Aminergic and peptidergic amplification of intracellular cyclic AMP levels in a molluscan neural network

• Published in: Cellular and molecular neurobiology Vol. 7; no. 3; p. 291
• Main Authors: Yamane, T, Gelperin, A
• Format: Journal Article
• Language: English
• Published: United States 01.09.1987
• Subjects: Animals; Cyclic AMP - biosynthesis; Dopamine - pharmacology; Ergonovine - pharmacology; Intracellular Fluid - metabolism; Mollusca - metabolism; Nerve Net - drug effects; Nerve Net - metabolism; Nervous System - metabolism; Neuropeptides - pharmacology; Neurotransmitter Agents - pharmacology; Serotonin - pharmacology
• ISSN: 0272-4340
• DOI: 10.1007/BF00711305

1. Serotonin (5-hydroxytryptamine; 5-HT), dopamine (DA), and small cardioactive peptide B (SCPB) can activate adenylate cyclase and increase the intracellular cyclic AMP (cAMP) levels in the Limax procerebrum (PC), with differing time courses and to differing extents. 5-HT and SCPB are potent stimulators of adenylate cyclase, and when both were applied simultaneously, an additive effect was observed. 2. In contrast, DA shows a great variability in the time course of cAMP synthesis and is a weak stimulator.
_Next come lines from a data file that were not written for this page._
(* ===== verification/Collab.v ===== *)
(** * Collaborative editing (router/websocket/betterfiles_collaboration_ot.go)

    A document shared by several editors.  A client sends the edits of its Monaco
    editor, in UTF-16 offsets, against the content it last saw; the document finds that
    content in its history, turns the edits into an operation, transforms the operation
    past everything applied since, applies it, and answers with edits for the others.
    The operational transformation library is a parameter ([OT]) with the documented
    laws of its functions ([OTLaws]). *)

From stdpp Require Import base list strings numbers sorting.
From Stdlib Require Import Ascii.
From S2P Require Import Prelude GoStrings.
Open Scope Z_scope.

(** ** Text *)

(** A Go string as the sequence of its runes; a byte of no valid sequence is kept as the
    surrogate DC00 + byte, which is the rune of no valid string. *)
Abbreviation text := (list Z).

Definition surrogate (r : Z) : bool := (55296 <=? r) && (r <=? 57343).
(** [utf8.ValidString] *)
Definition valid_text (s : text) : bool :=
  forallb (λ r, (0 <=? r) && (r <=? 1114111) && negb (surrogate r)) s.
(** [[]rune(s)]: U+FFFD for an invalid byte. *)
Definition runes (s : text) : list Z := map (λ r, if surrogate r then 65533 else r) s.
(** The bytes of a string. *)
Definition rune_bytes (r : Z) : Z :=
  if r <? 128 then 1 else if r <? 2048 then 2 else if surrogate r then 1
  else if r <? 65536 then 3 else 4.
Definition byte_len (s : text) : Z := zsum rune_bytes s.

(** [utf16.Encode] *)
Definition utf16_rune (r : Z) : list Z :=
  if r <? 65536 then [r]
  else [55296 + (r - 65536) / 1024; 56320 + (r - 65536) mod 1024].
Definition utf16_Encode (rs : list Z) : list Z := flat_map utf16_rune rs.

Definition betterFilesCollabUTF16Len (content : text) : Z := zlen (utf16_Encode (runes content)).

(** ["%08x"] *)
Definition hex_char (n : Z) : ascii := ascii_of_N (Z.to_N (if n <? 10 then 48 + n else 87 + n)).
Fixpoint hex_digits (k : nat) (n : Z) : string :=
  match k with
  | O => EmptyString
  | S k' => hex_digits k' (n / 16) +:+ String (hex_char (n mod 16)) EmptyString
  end.
Definition betterFilesCollabContentHash (content : text) : string :=
  hex_digits 8 (foldl (λ hash unit, (hash * 31 + unit) mod 2 ^ 32) 0 (utf16_Encode (runes content))).

(** ** The operational transformation library *)

Inductive component := Retain (n : nat) | Delete (n : nat) | Insert (t : text).

(** What a sequence of components does to a text: it must consume it exactly. *)
Fixpoint run_ops (l : list component) (s : text) : option text :=
  match l with
  | [] => if decide (s = []) then Some [] else None
  | Retain n :: l' =>
      if decide (n ≤ length s)%nat then app (take n s) <$> run_ops l' (drop n s) else None
  | Delete n :: l' => if decide (n ≤ length s)%nat then run_ops l' (drop n s) else None
  | Insert t :: l' => app t <$> run_ops l' s
  end.
Fixpoint base_len (l : list component) : nat :=
  match l with
  | [] => 0
  | Retain n :: l' | Delete n :: l' => n + base_len l'
  | Insert _ :: l' => base_len l'
  end.

Class OT (op : Type) := {
  ot_WithCapacity : op;
  ot_Retain : nat → op → op;
  ot_Delete : nat → op → op;
  ot_Insert : text → op → op;
  ot_Ops : op → list component;
  ot_BaseLen : op → nat;
  ot_Apply : op → text → option text;
  ot_Transform : op → op → option (op * op);
  ot_Invert : op → text → op;
}.

(** The documented behaviour: the builders append a component (in whatever normal
    form), [Apply] performs the components, two operations on the same text are
    transformed so that either order gives the same text, and the inverse undoes. *)
Class OTLaws (op : Type) `{OT op} := {
  ot_new_law s : run_ops (ot_Ops ot_WithCapacity) s = run_ops [] s;
  ot_retain_law n o s : run_ops (ot_Ops (ot_Retain n o)) s = run_ops (ot_Ops o ++ [Retain n]) s;
  ot_delete_law n o s : run_ops (ot_Ops (ot_Delete n o)) s = run_ops (ot_Ops o ++ [Delete n]) s;
  ot_insert_law t o s : run_ops (ot_Ops (ot_Insert t o)) s = run_ops (ot_Ops o ++ [Insert t]) s;
  ot_baselen_law o : ot_BaseLen o = base_len (ot_Ops o);
  ot_apply_law o s : ot_Apply o s = run_ops (ot_Ops o) s;
  ot_transform_law a b : ot_BaseLen a = ot_BaseLen b →
    ∃ a' b', ot_Transform a b = Some (a', b')
      ∧ ∀ s sa sb, ot_Apply a s = Some sa → ot_Apply b s = Some sb →
          ∃ t, ot_Apply b' sa = Some t ∧ ot_Apply a' sb = Some t;
  ot_invert_law o s t : ot_Apply o s = Some t → ot_Apply (ot_Invert o s) t = Some s;
}.

(** ** Data *)

Definition betterFilesCollabHistoryLimit : nat := 128.

Inductive collaberr :=
| errBetterFilesCollabBaseNotFound | errBetterFilesCollabInvalidEdit | errBetterFilesCollabTooLarge
| errTransform | errApply | errReconstruct | errIndex.

Record TextEdit := mkEdit {
  te_RangeOffset : Z; te_RangeLength : Z; te_Text : text; te_BaseHash : string; te_BaseLength : Z }.

Section Document.
Context {op : Type} `{OT op}.

Record Operation := mkOperation {
  op_Revision : Z; op_BaseHash : string; op_BaseLength : Z; op_TargetHash : string; op_TargetLen : Z;
  op_Forward : op; op_Inverse : op }.

Record Document := mkDocument {
  doc_Content : text; doc_Revision : Z; doc_History : list Operation }.

Record ApplyResult := mkApplyResult {
  ar_Changes : list TextEdit; ar_Revision : Z; ar_Transformed : bool }.

Definition newBetterFilesCollabDocument (content : text) : Document := mkDocument content 0 [].

Definition replace (content : text) (d : Document) : Document :=
  mkDocument content (doc_Revision d + 1) [].

Definition snapshot (d : Document) : text * Z := (doc_Content d, doc_Revision d).

(** ** Offsets *)

Fixpoint utf16_prefix (at_ : Z) (rs : list Z) : list Z :=
  at_ :: match rs with
         | [] => []
         | r :: rs' => utf16_prefix (if 65535 <? r then at_ + 1 + 1 else at_ + 1) rs'
         end.
Definition betterFilesCollabUTF16Prefix (rs : list Z) : list Z := utf16_prefix 0 rs.

(** [sort.SearchInts] on an ascending list: the first index that is not below. *)
Fixpoint SearchInts (l : list Z) (x : Z) : nat :=
  match l with
  | [] => 0
  | y :: l' => if x <=? y then 0 else S (SearchInts l' x)
  end.
Definition betterFilesCollabRuneOffset (prefix : list Z) (utf16Offset : Z) : option nat :=
  let index := SearchInts prefix utf16Offset in
  if bool_decide (prefix !! index = Some utf16Offset) then Some index else None.

(** ** Edits to an operation *)

Definition offset_le (a b : TextEdit) : Prop := te_RangeOffset a ≤ te_RangeOffset b.
#[global] Instance offset_le_dec : RelDecision offset_le.
Proof. intros a b. unfold offset_le. apply _. Defined.

(** The loop over the sorted edits: the operation so far and the cursor. *)
Fixpoint edits_loop (prefix : list Z) (changes : list TextEdit) (o : op) (cursor : nat)
    : result collaberr (op * nat) :=
  match changes with
  | [] => Ok (o, cursor)
  | change :: changes' =>
      if (te_RangeOffset change <? 0) || (te_RangeLength change <? 0) || negb (valid_text (te_Text change))
      then Err errBetterFilesCollabInvalidEdit
      else match betterFilesCollabRuneOffset prefix (te_RangeOffset change) with
      | None => Err errBetterFilesCollabInvalidEdit
      | Some start =>
          match betterFilesCollabRuneOffset prefix (wrap64 (te_RangeOffset change + te_RangeLength change)) with
          | None => Err errBetterFilesCollabInvalidEdit
          | Some end_ =>
              if bool_decide (start < cursor)%nat || bool_decide (end_ < start)%nat
              then Err errBetterFilesCollabInvalidEdit
              else edits_loop prefix changes'
                     (ot_Insert (te_Text change)
                        (ot_Delete (end_ - start) (ot_Retain (start - cursor) o))) end_
          end
      end
  end.

Definition betterFilesCollabChangesToOperation (content : text) (changes : list TextEdit)
    : result collaberr op :=
  if negb (valid_text content) || bool_decide (changes = []) then Err errBetterFilesCollabInvalidEdit
  else
    let rs := runes content in
    '(o, cursor) ← edits_loop (betterFilesCollabUTF16Prefix rs) (merge_sort offset_le changes)
                     ot_WithCapacity 0;
    Ok (ot_Retain (length rs - cursor) o).

(** ** An operation to edits *)

(** [flush]: a pending edit that changes something is kept. *)
Definition flush (pending : option TextEdit) (changes : list TextEdit) : list TextEdit :=
  match pending with
  | Some p => if bool_decide (te_RangeLength p ≠ 0) || bool_decide (te_Text p ≠ []) then changes ++ [p]
              else changes
  | None => changes
  end.

(** The loop over the components; an index outside [prefix] would panic. *)
Fixpoint changes_loop (prefix : list Z) (nrunes : nat) (baseHash : string) (baseLength : Z)
    (ops : list component) (sourceRune : nat) (pending : option TextEdit) (changes : list TextEdit)
    : result collaberr (nat * list TextEdit) :=
  let opened : result collaberr TextEdit :=
    match pending with
    | Some p => Ok p
    | None => match prefix !! sourceRune with
              | Some off => Ok (mkEdit off 0 [] baseHash baseLength)
              | None => Err errIndex
              end
    end in
  match ops with
  | [] => Ok (sourceRune, flush pending changes)
  | Retain n :: ops' =>
      changes_loop prefix nrunes baseHash baseLength ops' (sourceRune + n) None (flush pending changes)
  | Insert t :: ops' =>
      p ← opened;
      changes_loop prefix nrunes baseHash baseLength ops' sourceRune
        (Some (mkEdit (te_RangeOffset p) (te_RangeLength p) (te_Text p ++ t) (te_BaseHash p) (te_BaseLength p)))
        changes
  | Delete n :: ops' =>
      let end_ := (sourceRune + n)%nat in
      if bool_decide (nrunes < end_)%nat then Err errBetterFilesCollabInvalidEdit
      else
        p ← opened;
        match prefix !! end_, prefix !! sourceRune with
        | Some e, Some b =>
            changes_loop prefix nrunes baseHash baseLength ops' end_
              (Some (mkEdit (te_RangeOffset p) (te_RangeLength p + (e - b)) (te_Text p)
                       (te_BaseHash p) (te_BaseLength p)))
              changes
        | _, _ => Err errIndex
        end
  end.

Definition betterFilesCollabOperationToChanges (content : text) (operation : op)
    : result collaberr (list TextEdit) :=
  if negb (bool_decide (ot_BaseLen operation = length content)) then Err errBetterFilesCollabInvalidEdit
  else
    let rs := runes content in
    let prefix := betterFilesCollabUTF16Prefix rs in
    '(sourceRune, changes) ←
      changes_loop prefix (length rs) (betterFilesCollabContentHash content)
        (default 0 (last prefix)) (ot_Ops operation) 0 None [];
    if negb (bool_decide (sourceRune = length rs)) then Err errBetterFilesCollabInvalidEdit
    else Ok changes.

(** ** The base of an edit *)

Definition same_base (hash : string) (len : Z) (change : TextEdit) : bool :=
  bool_decide (te_BaseHash change = hash) && bool_decide (te_BaseLength change = len).

(** The revision the first matching entry of the history names. *)
Fixpoint find_base (history : list Operation) (hash : string) (len : Z) : option Z :=
  match history with
  | [] => None
  | h :: history' =>
      if bool_decide (op_BaseHash h = hash) && bool_decide (op_BaseLength h = len)
      then Some (op_Revision h - 1)
      else if bool_decide (op_TargetHash h = hash) && bool_decide (op_TargetLen h = len)
      then Some (op_Revision h)
      else find_base history' hash len
  end.

(** Undoing from the newest entry, down to the base revision. *)
Fixpoint undo (newest_first : list Operation) (baseRevision : Z) (content : text) : option text :=
  match newest_first with
  | [] => Some content
  | h :: l => if op_Revision h <=? baseRevision then Some content
              else content' ← ot_Apply (op_Inverse h) content; undo l baseRevision content'
  end.

Definition resolveBase (d : Document) (changes : list TextEdit) : result collaberr (Z * text) :=
  match changes with
  | [] => Err errBetterFilesCollabInvalidEdit
  | first :: rest =>
      let baseHash := te_BaseHash first in
      let baseLength := te_BaseLength first in
      if negb (forallb (same_base baseHash baseLength) rest) then Err errBetterFilesCollabInvalidEdit
      else if bool_decide (baseHash = EmptyString) then Ok (doc_Revision d, doc_Content d)
      else if baseLength <? 0 then Err errBetterFilesCollabInvalidEdit
      else if bool_decide (betterFilesCollabContentHash (doc_Content d) = baseHash)
              && bool_decide (betterFilesCollabUTF16Len (doc_Content d) = baseLength)
      then Ok (doc_Revision d, doc_Content d)
      else
        match find_base (doc_History d) baseHash baseLength with
        | None => Err errBetterFilesCollabBaseNotFound
        | Some baseRevision =>
            if baseRevision <? 0 then Err errBetterFilesCollabBaseNotFound
            else match undo (reverse (doc_History d)) baseRevision (doc_Content d) with
            | None => Err errReconstruct
            | Some baseContent =>
                if negb (bool_decide (betterFilesCollabContentHash baseContent = baseHash)
                         && bool_decide (betterFilesCollabUTF16Len baseContent = baseLength))
                then Err errBetterFilesCollabBaseNotFound
                else Ok (baseRevision, baseContent)
            end
        end
  end.

(** ** Applying *)

(** The loop that transforms the operation past the history after its base. *)
Fixpoint transform_past (history : list Operation) (baseRevision : Z) (incoming : op)
    : result collaberr op :=
  match history with
  | [] => Ok incoming
  | h :: history' =>
      if op_Revision h <=? baseRevision then transform_past history' baseRevision incoming
      else match ot_Transform incoming (op_Forward h) with
           | None => Err errTransform
           | Some (transformed, _) => transform_past history' baseRevision transformed
           end
  end.

Definition applyMonacoChanges (changes : list TextEdit) (maxBytes : Z) (d : Document)
    : result collaberr ApplyResult * Document :=
  let attempt : result collaberr (ApplyResult * Document) :=
    '(baseRevision, baseContent) ← resolveBase d changes;
    incoming0 ← betterFilesCollabChangesToOperation baseContent changes;
    incoming ← transform_past (doc_History d) baseRevision incoming0;
    let current := doc_Content d in
    normalized ← betterFilesCollabOperationToChanges current incoming;
    match ot_Apply incoming current with
    | None => Err errApply
    | Some next =>
        if (0 <? maxBytes) && (maxBytes <? byte_len next) then Err errBetterFilesCollabTooLarge
        else
          let revision := doc_Revision d + 1 in
          let history := doc_History d ++
            [mkOperation revision (betterFilesCollabContentHash current) (betterFilesCollabUTF16Len current)
               (betterFilesCollabContentHash next) (betterFilesCollabUTF16Len next)
               incoming (ot_Invert incoming current)] in
          let history := if bool_decide (betterFilesCollabHistoryLimit < length history)%nat
                         then drop (length history - betterFilesCollabHistoryLimit) history
                         else history in
          Ok (mkApplyResult normalized revision (negb (baseRevision =? revision - 1)),
              mkDocument next revision history)
    end in
  match attempt with
  | Ok (r, d') => (Ok r, d')
  | Err e => (Err e, d)
  end.
End Document.
Arguments Operation : clear implicits.
Arguments Document : clear implicits.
Ergonovine, a DA antagonist, failed to inhibit cyclase activation, indicating that ergonovine-sensitive receptors are absent or ergonovine-sensitive DA receptors are not coupled to adenylate cyclase. 3. 5-HT and SCPB cause a rapid synthesis of cAMP, reaching the maximum 20- to 30-fold increase within a minute. DA's effect is slow in onset and very prolonged, reaching a maximum of only a two- to three-fold increase in the cAMP level. Reasons for variability in DA action are discussed.